Let’s analyze what’s happening in the above code.

• .AsParallel()

This converts the collection into a parallel query.

• .WithDegreeOfParallelism(4)

This will limit execution to 4 concurrent threads (for controlling resource usage).

• .ForAll(…)

This will executes the action in parallel without preserving order.

• Thread.Sleep(1000)

We’re simulating a time-consuming (CPU-bound) operation.

Since execution is parallel, order is not guaranteed. Output may look like:

If we look into a time taken, if it was a sequential it should consume ~10 seconds to execute, but here we are executing in parallel (4 threads at a time), so it is taking ~3 seconds to complete.
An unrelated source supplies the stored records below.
Lemma name_key_unique rows r r' k : NoDup (omap name_key rows) -> r ∈ rows -> r' ∈ rows -> name_key r = Some k -> name_key r' = Some k -> r = r'.
Proof.
  intros Hnd. induction rows as [|x rows IH]; [by intros ?%elem_of_nil|]. simpl in Hnd. intros Hr Hr' Hk Hk'.
  assert (forall y, y ∈ rows -> name_key y = Some k -> k ∈ omap name_key rows) as Hin by (intros; apply list_elem_of_omap; eauto).
  destruct (name_key x) as [kx|] eqn:Ex.
  - apply NoDup_cons in Hnd as [Hni Hnd]. apply elem_of_cons in Hr as [->|Hr], Hr' as [->|Hr']; [done| | |by apply IH].
    + exfalso. apply Hni. assert (kx = k) as -> by congruence. eauto.
    + exfalso. apply Hni. assert (kx = k) as -> by congruence. eauto.
  - apply elem_of_cons in Hr as [->|Hr]; [congruence|]. apply elem_of_cons in Hr' as [->|Hr']; [congruence|]. by apply IH.
Qed.

Lemma rows_meant_label rows r : rows_ok rows -> r ∈ rows -> sc_id r < 2 ^ 63 -> rows_meant (label r) (sc_repo r) rows = [r].
Proof.
  intros [Hids Hnames _ Hfine Hpos] Hr Hlt. rewrite Forall_forall in Hfine, Hpos. specialize (Hpos r Hr). pose proof (NoDup_fmap_1 sc_id _ Hids) as Hnd.
  unfold rows_meant, label. destruct (sc_name r) as [n|] eqn:En; simpl.
  - destruct (Hfine r Hr n En) as (_ & _ & ->).
    assert (retain (fun x => bool_decide (sc_repo x = sc_repo r)) (retain (fun x => bool_decide (sc_name x = Some n)) rows) = [r]) as ->; [|done].
    apply retain_one; [by apply NoDup_retain| |by apply bool_decide_eq_true_2|].
    + apply elem_of_retain. split; [by apply bool_decide_eq_true_2|done].
    + intros y [Hy1%bool_decide_eq_true Hy]%elem_of_retain Hy2%bool_decide_eq_true.
      eapply name_key_unique; [exact Hnames|done|done|..]; unfold name_key; [by rewrite Hy1, Hy2|by rewrite En].
  - rewrite id_of_label by lia. apply retain_one; [done|done|by apply bool_decide_eq_true_2|].
    intros y Hy Hid%bool_decide_eq_true. by eapply row_unique.
Qed.

(** ** After firing *)

Lemma SFcompare_swap x y : SFcompare y x = CompOpp <$> SFcompare x y.
Proof.
  destruct x as [[]|[]| |[] m e], y as [[]|[]| |[] m' e']; try done; unfold SFcompare; rewrite (Z.compare_antisym e e');
    destruct (e ?= e')%Z; simpl; try done; rewrite ?CompOpp_involutive;
    change (Pos.compare_cont Eq m m') with (Pos.compare m m'); change (Pos.compare_cont Eq m' m) with (Pos.compare m' m);
    by rewrite (Pos.compare_antisym m m'), ?CompOpp_involutive.
Qed.

Lemma flt_not_fle x y : flt x y = true -> fle y x = false.
Proof. unfold flt, fle, SFltb, SFleb. rewrite (SFcompare_swap x y). by destruct (SFcompare x y) as [[]|]. Qed.

Lemma fired_not_due now s s' r days minute :
  zone_ok -> clock_time now -> rows_fire now (map sc_id (retain (is_due now) (ss_rows s))) s s' ->
  r ∈ ss_rows s' -> rule_parse (sc_rule r) = Good (At days minute) -> is_due now r = false.
Proof.
  intros Hz Hn Hrows [i Hi]%list_elem_of_lookup Hp. destruct (Forall2_lookup_r _ _ _ _ _ Hrows Hi) as (r0 & Hr0 & Hyes & Hno). cbn zeta in Hyes, Hno.
  destruct (decide (sc_id r0 ∈ map sc_id (retain (is_due now) (ss_rows s)))) as [Hin|Hout].
  - destruct (Hyes Hin) as (rule & m & j & Hp0 & -> & _). simpl in Hp. assert (rule = At days minute) as -> by congruence.
    apply rule_parse_ok in Hp. destruct (next_at_spec days minute (sc_next r0) now Hz Hp Hn) as (day & E & _ & _ & Hlt & _).
    unfold is_due. cbn [fired_row set_sc_fired sc_next sc_paused]. by rewrite E, flt_not_fle.
  - destruct (Hno Hout) as [-> _]. apply not_true_iff_false. intros Hdue. apply Hout, list_elem_of_In, in_map, list_elem_of_In, elem_of_retain.
    split; [done|]. by eapply list_elem_of_lookup_2.
Qed.

(** ** The theorems *)

(** C26 Whatever the order of requests, ticks, deliveries and restarts: ids and, within a repo,
    names of schedules are unique, each stored rule is one that parses, each firing is of a
    schedule there is and no schedule has more than twenty, and the rows that are kept in
    memory are the database's.  The daemon, built for release, where sums of [i64] wrap, panics only on
    an [add] whose rule [interval] splits inside a character, and on a tick where a schedule is 2^64
    seconds ahead. *)
Theorem schedules_invariant s :
  sched_reached s ->
  rows_ok (ss_rows s) /\ firings_ok (ss_rows s) (ss_firings s) /\ known_ok s /\
  forall e s', serve_event e s = (Panic, s') -> event_breaks e s.
Proof.
  intros Hs%sched_reached_ok. pose proof Hs as [[Hr Hf] Hk]. split_and!; [done|done|done|].
  intros e s' He. pose proof (serve_event_ok e s ltac:(done)) as Hrun. unfold runs in Hrun. by rewrite He in Hrun.
Qed.


(** Every schedule answers to its label: what is shown of it, its name or the [s] and
    number of its id, finds it and no other, asked from its own repo. *)
Theorem schedule_addressed s r :
  sched_reached s -> r ∈ ss_rows s -> sc_id r < 2 ^ 63 -> rows_meant (label r) (sc_repo r) (ss_rows s) = [r].
Proof. intros [[Hr _] _]%sched_reached_ok. by apply rows_meant_label. Qed.
End Engine.

(** The text of a rule reads back as the rule: whatever text a rule was parsed from, what is
    stored and shown in its place parses to the same rule, and so does that of every rule with
    at least one day and a minute of the day, or of up to 10,000 minutes or hours. *)
Theorem rule_roundtrip `{Lowercase} :
  (forall r, rule_ok r -> rule_parse (rule_text r) = Good r) /\
  (forall text r, rule_parse text = Good r -> rule_ok r /\ rule_parse (rule_text r) = Good r).
Proof.
  split; [apply rule_text_read|]. intros text r Hp%rule_parse_ok. split; [done|]. by apply rule_text_read.
Qed.

(** C28 The next time of a rule of days and a time is the first there is after now: it is the
    rule's time on one of its days, found within the ten days from yesterday on, after now, and
    the time of each of its days before that is not after now.  Where within a day of the rule's time
    the clock has no offsets but the two that it has at the ends of those two days, as where it is
    changed once or not at all, the time reads on the local clock as the rule's time of that day,
    and is the earliest that does; where the clock skips it, it is what the offset from before
    makes of it.  Holds of every zone whose offsets are at most a day and differ by at most a day. *)
Theorem next_exact `{Zone} days minute due now :
  zone_ok -> rule_ok (At days minute) -> clock_time now ->
  let today := wall_clock (f_floor_Z now) / DAY in
  exists day, rule_next (At days minute) due now = f_of_Z (resolve day minute) /\
    today - 1 <= day <= today + 8 /\ rule_day days day = true /\ flt now (f_of_Z (resolve day minute)) = true /\
    (forall d, today - 1 <= d < day -> rule_day days d = true -> flt now (f_of_Z (resolve d minute)) = false) /\
    let wall := wall_time day minute in
    ((forall u, wall - DAY <= u <= wall + DAY -> offset u = offset (wall - DAY) \/ offset u = offset (wall + DAY)) ->
       (forall u, wall_clock u = wall -> wall_clock (resolve day minute) = wall /\ resolve day minute <= u) /\
       ((forall u, wall_clock u ≠ wall) -> resolve day minute = wall - offset (wall - DAY))).
Proof.
  intros Hz Hr Hn today. destruct (next_at_spec days minute due now Hz Hr Hn) as (day & H1 & H2 & H3 & H4 & H5).
  exists day. split_and!; try done; [lia|lia|]. intros wall Htwo. assert (day_fits day) as Hfit by (apply (today_fits now day Hz Hn); lia).
  pose proof (resolve_cases day minute Hz Hfit (proj2 (proj2 Hr))) as Hc. cbn zeta in Hc. fold wall in Hc.
  assert (forall u, wall_clock u = wall -> u = wall - offset (wall - DAY) \/ u = wall - offset (wall + DAY)) as Hcand.
  { intros u Hu. destruct (Hz u u) as [_ Ho]. unfold wall_clock in Hu. destruct (Htwo u) as [E|E]; [lia| |]; rewrite E in Hu; lia. }
  split.
  - intros u Hu. destruct Hc as [(Hw & _ & Hmin)|(_ & Hb & Ha)]; [split; [done|]; apply Hmin; auto|]. by destruct (Hcand u Hu) as [-> | ->].
  - intros Hnone. destruct Hc as [(Hw & _)|(E & _)]; [by destruct (Hnone _ Hw)|done].
Qed.

(** ** On concrete input *)

(** The zone of the eastern United States around March 2026 *)
Definition eastern : Zone := fun at_ => if at_ <? 1772953200 then -18000 else -14400.
Definition plain_case : Lowercase := fun s => s.

(** Messages are in a list; the last of them waits. *)
Definition sample_mailbox : Mailbox (list (string * string)) := {|
  mb_recipient m target := inr target;
  mb_post m recipient repo from text := (inr (Z.of_nat (length m) + 1), m ++ [(recipient, text)]);
  mb_waiting m id := bool_decide (id = Z.of_nat (length m));
  mb_delivered m id := if id <? Z.of_nat (length m) then Some (f_of_Z 0) else None;
  mb_label m recipient := recipient;
  mb_caller m args := ("t1", None);
  mb_title m recipient := recipient |}.
#[local] Existing Instance eastern.
#[local] Existing Instance plain_case.
#[local] Existing Instance sample_mailbox.

(** Noon on Saturday 7 March 2026 in New York *)
Definition sample_now : f64 := f_of_Z 1772902800.
Definition sample_out : Outside := mkOutside sample_now (fun _ => None).
Definition sample_later : Outside := mkOutside (f_of_Z 1772989200) (fun _ => None).

Definition sample_add : Value :=
  obj [("action", JString "add"); ("rule", JString "Sun,sat 09:30"); ("target", JString "t1"); ("prompt", JString "look  again"); ("name", JString "weekend")].
Definition sample_hourly : Value := obj [("action", JString "add"); ("rule", JString "every 120m"); ("target", JString "t2"); ("prompt", JString "go on")].

Definition sample_schedules : Schedules (list (string * string)) :=
  (serve_event (SeRequest sample_out sample_hourly) (serve_event (SeRequest sample_out sample_add) (schedules_new [] [] ∅ [])).2).2.

Lemma sample_reached : sched_reached sample_schedules.
Proof.
  eapply (sched_next _ (SeRequest sample_out sample_hourly)); [|apply surjective_pairing|by vm_compute].
  eapply (sched_next _ (SeRequest sample_out sample_add)); [apply sched_first|apply surjective_pairing|by vm_compute].
Qed.

Lemma eastern_ok : zone_ok.
Proof. intros a b. unfold offset, eastern, DAY. destruct (_ <? _), (_ <? _); lia. Qed.

Lemma schedules_invariant_witness :
  map sc_rule (ss_rows sample_schedules) = ["weekends 09:30"; "every 2h"] /\ NoDup (map sc_id (ss_rows sample_schedules)).
Proof. split; [by vm_compute|]. apply (ro_ids _ (proj1 (schedules_invariant sample_schedules sample_reached))). Defined.

Lemma schedule_addressed_witness : label <$> (ss_rows sample_schedules !! 1%nat) = Some "s2" /\ exists r, rows_meant "s2" None (ss_rows sample_schedules) = [r].
Proof.
  split; [by vm_compute|]. eexists. destruct (ss_rows sample_schedules !! 1%nat) as [r|] eqn:E; [|by vm_compute in E].
  pose proof (schedule_addressed sample_schedules r sample_reached (list_elem_of_lookup_2 _ _ _ E)) as Hr.
  vm_compute in E. injection E as <-. apply Hr. by vm_compute.
Defined.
This demonstrates how PLINQ can reduces execution time by processing multiple items concurrently.

Advantages of PLINQ

• Improved Performance: It can significantly reduce execution time for CPU-bound tasks by utilizing multiple cores.

• Minimal Code Changes: we can parallelize existing LINQ queries with just .AsParallel().

• Automatic Thread Management: PLINQ automatically handles partitioning and scheduling of threads.

• Scalability: We can scale the performance with the number of available processor cores.

• Parallelism Control: With the help of .WithDegreeOfParallelism(), we can control number of threads.

Disadvantages of PLINQ

• Order not guaranteed.

• Shared state must be handled carefully.

• Not an ideal solution for the I/O bound task.

Conclusion

PLINQ is a powerful tool for leveraging multi-core processors with minimal effort. In scenarios involving like CPU-intensive operations over large datasets, this can dramatically improve performance. However, like any optimization, it should be used carefully where we need to manage the sequential state from multiple threads.

Above example clearly demonstrates how easily a sequential loop can be transformed into a parallel operation.